**Your task**
How many lines of these entries include the string "character"? State the number alone.

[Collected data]
================
Lemma quoted_tail_not_empty (a t : string) : a +:+ DQ +:+ t <> a.
Proof.
  induction a as [|x a IH].
  - rewrite append_nil_l. unfold DQ. rewrite append_cons. discriminate.
  - rewrite append_cons. intros Heq. injection Heq as Heq. now apply IH.
Qed.

(** X19. [set_preference] puts [name] and [value] between double quotes
    without escaping anything: a name that itself contains a quote, the
    word [Value=] and another quote sends the same line as the shorter name
    with a longer value, so different arguments can reach the peer as the
    same command. *)
Theorem set_preference_does_not_escape_quotes
    (E : env) (fuel : nat) (a b c : string) (reload : pyval) (st : state) :
  set_preference E fuel
    (PyStr (a +:+ DQ +:+ " Value=" +:+ DQ +:+ b)) (PyStr c) reload st
  = set_preference E fuel
      (PyStr a) (PyStr (b +:+ DQ +:+ " Value=" +:+ DQ +:+ c)) reload st
  /\ PyStr (a +:+ DQ +:+ " Value=" +:+ DQ +:+ b) <> PyStr a.
Proof.
  split.
  - unfold set_preference. cbn [PyType.isinstance_str PyVal.str].
    rewrite !require_true.
    destruct (PyVal.isinstance_bool reload);
      [rewrite !require_true | now rewrite !require_false].
    cbv zeta. f_equal. f_equal. f_equal.
    now rewrite !append_assoc.
  - intros Heq. injection Heq as Heq.
    now apply quoted_tail_not_empty in Heq.
Qed.
(** [.select('id').eq('order_id', orderId).not('claimed_by_user_id', 'is', null)] *)
Definition select_remaining (orderId : uuid) : Stmt (list uuid) :=
  fun s =>
    (Data (map OrderItem.id
             (select (fun i => String.eqb (OrderItem.order_id i) orderId
                               && negb (is_null (OrderItem.claimed_by_user_id i)))
                     (order_items s))),
     s).

(** [.update({ status, updated_at }).eq('id', orderId)] *)
Definition update_order_status (orderId : uuid) (st : OrderStatus) (t : timestamp)
  : Stmt unit :=
  fun s =>
    (Data tt,
     with_orders s
       (update (status_patch st t) (fun o => String.eqb (Order.id o) orderId) (orders s))).

Definition releaseOrder (orderId userId : uuid) : Prog bool :=
  r <- supabase (update_release orderId userId) ;;
  match r with
  | Error => Ret false
  | Data _ =>
      r <- supabase (select_remaining orderId) ;;
      match r with
      | Error => Ret false
      | Data remainingItems =>
          (if Nat.eqb (length remainingItems) 0
           then
             t <- now ;;
             _ <- supabase (update_order_status orderId pending t) ;;
             Ret tt
           else Ret tt) ;;;
          Ret true
      end
  end.

(** ** markItemCompleted *)

(** The patch [{ status: 'completed', completed_at: ... }]. *)
Definition complete_patch (t : timestamp) (i : OrderItem.t) : OrderItem.t :=
  OrderItem.mk (OrderItem.id i) (OrderItem.order_id i) (OrderItem.menu_item_id i)
    (OrderItem.quantity i) item_completed (OrderItem.claimed_by_user_id i)
    (OrderItem.claimed_at i) (Some t).

(** [.eq('id', itemId).eq('claimed_by_user_id', userId)] *)
Definition owned_item (itemId userId : uuid) (i : OrderItem.t) : bool :=
  String.eqb (OrderItem.id i) itemId && eq_col (OrderItem.claimed_by_user_id i) userId.

Definition update_completed (itemId userId : uuid) (t : timestamp) : Stmt unit :=
  fun s =>
    (Data tt,
     with_order_items s (update (complete_patch t) (owned_item itemId userId) (order_items s))).

Definition markItemCompleted (itemId userId : uuid) : Prog bool :=
  t <- now ;;
  r <- supabase (update_completed itemId userId t) ;;
  match r with
  | Error => Ret false
  | Data _ => Ret true
  end.

(** ** checkOrderCompletion *)

(** [.from('order_items').select('status').eq('order_id', orderId)] *)
Definition select_statuses (orderId : uuid) : Stmt (list ItemStatus) :=
  fun s =>
    (Data (map OrderItem.status
             (select (fun i => String.eqb (OrderItem.order_id i) orderId) (order_items s))),
     s).

Definition checkOrderCompletion (orderId : uuid) : Prog unit :=
  r <- supabase (select_statuses orderId) ;;
  match r with
  | Error => Ret tt
  | Data items =>
      let allCompleted := forallb (fun st => ItemStatus_eqb st item_completed) items in
      if allCompleted
      then
        t <- now ;;
        _ <- supabase (update_order_status orderId ready t) ;;
        Ret tt
      else Ret tt
  end.

(* ================================================================== *)
(** * lib/supabase.ts: dbHelpers *)

(** A function of [dbHelpers] throws the error of a failed statement; its
    embedding returns [Error] where the source throws. *)

(** [`session_${userId}_${Date.now()}`] *)
Definition session_token_of (userId : uuid) (t : timestamp) : string :=
  String.append "session_"
    (String.append userId
       (String.append "_" (NilEmpty.string_of_uint (Nat.to_uint t)))).

(** The row [createSession] inserts; [created_at] is filled by the database. *)
Definition session_row (id userId restaurantId : uuid) (userName : string)
  (stationId : option string) (sessionToken : string) (t : timestamp)
  : ActiveSession.t :=
  ActiveSession.mk id userId restaurantId None None stationId (Some sessionToken)
    (Some userName) active None t.

(** [.from('active_sessions').insert({...}).select().single()]: a plain
    insert.  When the table carries the unique index, a second row for the
    pair is a unique violation; otherwise the row is added. *)
Definition insert_session (userId restaurantId : uuid) (userName : string)
  (stationId : option string) (sessionToken : string) (t : timestamp)
  : Stmt ActiveSession.t :=
  fun s =>
    if unique_user_restaurant s
       && existsb (same_pair userId restaurantId) (active_sessions s)
    then (Error, s)
    else
      let row := session_row (gen_uuid (next_uuid s)) userId restaurantId userName
                   stationId sessionToken t in
      (Data row,
       mkStore (order_items s) (orders s) (active_sessions s ++ [row]) (users s)
         (unique_user_restaurant s) (S (next_uuid s))).

Definition createSession (userId restaurantId : uuid) (userName : string)
  (stationId : option string) : Prog (Resp ActiveSession.t) :=
  t <- now ;;
  let sessionToken := session_token_of userId t in
  r <- supabase (insert_session userId restaurantId userName stationId sessionToken t) ;;
  Ret r.
(** * FortiGate configuration wizard backend: validators, models and routes

    A shallow embedding of the Flask backend under [backend/app]:
    - [PyStr]: Python [str] values as sequences of Unicode code points,
      with the string methods the backend calls;
    - [Py]: JSON values as [request.get_json()] yields them, exceptions,
      truthiness;
    - [Validators]: [app/utils/validators.py] and the username rule of
      [app/utils/auth.py];
    - [Configuration], [ConfigurationVersion], [AuditLog]: the rows of
      [app/models] and their accessors;
    - [Db], [Http]: the store behind [db.session], requests, responses
      ([app/utils/responses.py]) and error handlers ([app/utils/errors.py]);
    - [Routes]: the views of [app/routes/configs.py] and
      [app/routes/templates.py] over the store;
    - [Samples]: a few requests and stores to run the views on;
    - [Re], [Names], [Credentials]: the regular expressions and the
      remaining validators of [app/utils/validators.py] and
      [app/utils/auth.py];
    - [User], [Auth]: [app/models/user.py], the views of
      [app/routes/auth.py] and the application as a whole.

    The definitions come first; the facts proved about them follow, and
    then the claims of the specification. *)

From Stdlib Require Import ZArith NArith List Bool Lia String Ascii.
From Stdlib Require Import Permutation Sorted.
Import ListNotations.

Set Implicit Arguments.

Local Open Scope Z_scope.

(* ===================================================================== *)
(** ** Python strings *)
(* ===================================================================== *)

Module PyStr.

(** A Python [str] is a sequence of code points. *)
Definition char := N.
Definition str := list char.

(** Literals of the source, written as Rocq strings. *)
Fixpoint lit (s : string) : str :=
  match s with
  | EmptyString => []
  | String a r => N_of_ascii a :: lit r
  end.

Definition comma : char := 44%N.
Definition hyphen : char := 45%N.
Definition underscore : char := 95%N.
Definition plus_sign : char := 43%N.
Definition dquote : char := 34%N.

Fixpoint eqb (a b : str) : bool :=
  match a, b with
  | [], [] => true
  | x :: a', y :: b' => N.eqb x y && eqb a' b'
  | _, _ => false
  end.

(** [len(s)] *)
Definition len (s : str) : Z := Z.of_nat (List.length s).

(** Truth value of a string: the empty string is false. *)
Definition nonempty (s : str) : bool :=
  match s with [] => false | _ => true end.

(** [c in s] for a one-character [c]. *)
Definition contains (c : char) (s : str) : bool := existsb (N.eqb c) s.

Fixpoint starts_with (p s : str) : bool :=
  match p, s with
  | [], _ => true
  | x :: p', y :: s' => N.eqb x y && starts_with p' s'
  | _ :: _, [] => false
  end.

(** [p in s] for strings: substring test. *)
Fixpoint substring_of (p s : str) : bool :=
  starts_with p s ||
  match s with
  | [] => false
  | _ :: s' => substring_of p s'
  end.

(** [str.isspace] on one code point: the interpreter's whitespace table. *)
Definition isspace (c : char) : bool :=
  ((9 <=? c) && (c <=? 13) || (28 <=? c) && (c <=? 32)
   || (c =? 133) || (c =? 160) || (c =? 5760)
   || (8192 <=? c) && (c <=? 8202)
   || (c =? 8232) || (c =? 8233) || (c =? 8239) || (c =? 8287)
   || (c =? 12288))%N.

Fixpoint lstrip_by (sp : char -> bool) (s : str) : str :=
  match s with
  | [] => []
  | c :: r => if sp c then lstrip_by sp r else s
  end.

Definition rstrip_by (sp : char -> bool) (s : str) : str :=
  rev (lstrip_by sp (rev s)).

Definition strip_by (sp : char -> bool) (s : str) : str :=
  rstrip_by sp (lstrip_by sp s).

(** [s.strip()] *)
Definition strip (s : str) : str := strip_by isspace s.

(** A string is trimmed when neither end is whitespace. *)
Definition trimmed (sp : char -> bool) (s : str) : Prop :=
  lstrip_by sp s = s /\ lstrip_by sp (rev s) = rev s.

(** [s.split(sep)] for a one-character separator: never an empty list,
    [''.split(',') == ['']]. *)
Fixpoint split (sep : char) (s : str) : list str :=
  match s with
  | [] => [[]]
  | c :: r =>
      if N.eqb c sep then [] :: split sep r
      else match split sep r with
           | p :: ps => (c :: p) :: ps
           | [] => [[c]]
           end
  end.

(** [sep.join(l)] *)
Fixpoint join (sep : str) (l : list str) : str :=
  match l with
  | [] => []
  | [x] => x
  | x :: r => x ++ sep ++ join sep r
  end.

(** [s.replace(c, '')] for a one-character [c]. *)
Definition remove (c : char) (s : str) : str :=
  filter (fun x => negb (N.eqb x c)) s.

(** The ASCII digits. *)
Definition is_digit (c : char) : Prop := (48 <= c <= 57)%N.

(** Decimal rendering of an [int], as [str(n)] and [f"{n}"] give it. *)
Definition digit_char (d : Z) : char := Z.to_N (48 + d).

Fixpoint digits_fuel (fuel : nat) (n : Z) (acc : str) : str :=
  let acc' := digit_char (n mod 10) :: acc in
  match fuel with
  | O => acc'
  | S f => if n <? 10 then acc' else digits_fuel f (n / 10) acc'
  end.

Definition str_of_nonneg (n : Z) : str :=
  digits_fuel (Z.to_nat (Z.log2 n)) n [].

Definition str_of_int (n : Z) : str :=
  if n <? 0 then hyphen :: str_of_nonneg (- n) else str_of_nonneg n.

End PyStr.

Abbreviation str := PyStr.str.

(* ===================================================================== *)
(** ** Python values, exceptions *)
(* ===================================================================== *)

Module Py.

(** The exceptions the modelled code can raise. *)
Inductive exn :=
| ValueError | TypeError | AttributeError | KeyError
| OverflowError      (* raised by the driver on an integer it cannot bind *)
| SQLAlchemyError.   (* raised by the database layer *)

(** A computation that returns or raises. *)
Inductive result (A : Type) : Type :=
| Ok (a : A)
| Raise (e : exn).
Arguments Ok {A} a.
Arguments Raise {A} e.

Definition bind {A B} (r : result A) (k : A -> result B) : result B :=
  match r with
  | Ok a => k a
  | Raise e => Raise e
  end.

(** A JSON document as [request.get_json()] returns it.  Numbers are the
    integers; an object keeps its members in order, under distinct keys
    as in the [dict] it was parsed into. *)
#[warnings="-register-all"]
Inductive json :=
| JNull
| JBool (b : bool)
| JNum (n : Z)
| JStr (s : str)
| JArr (l : list json)
| JObj (m : list (str * json)).

(** Truth value of a Python object: [None], [False], [0], [''], [[]]
    and [{}] are false. *)
Definition truthy (v : json) : bool :=
  match v with
  | JNull => false
  | JBool b => b
  | JNum n => negb (n =? 0)
  | JStr s => match s with [] => false | _ => true end
  | JArr l => match l with [] => false | _ => true end
  | JObj m => match m with [] => false | _ => true end
  end.

Definition isinstance_str (v : json) : bool :=
  match v with JStr _ => true | _ => false end.

Definition isinstance_list (v : json) : bool :=
  match v with JArr _ => true | _ => false end.

(** [len(v)]: defined on strings, lists and dicts. *)
Definition py_len (v : json) : result Z :=
  match v with
  | JStr s => Ok (PyStr.len s)
  | JArr l => Ok (Z.of_nat (List.length l))
  | JObj m => Ok (Z.of_nat (List.length m))
  | _ => Raise TypeError
  end.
================
**Task response**
3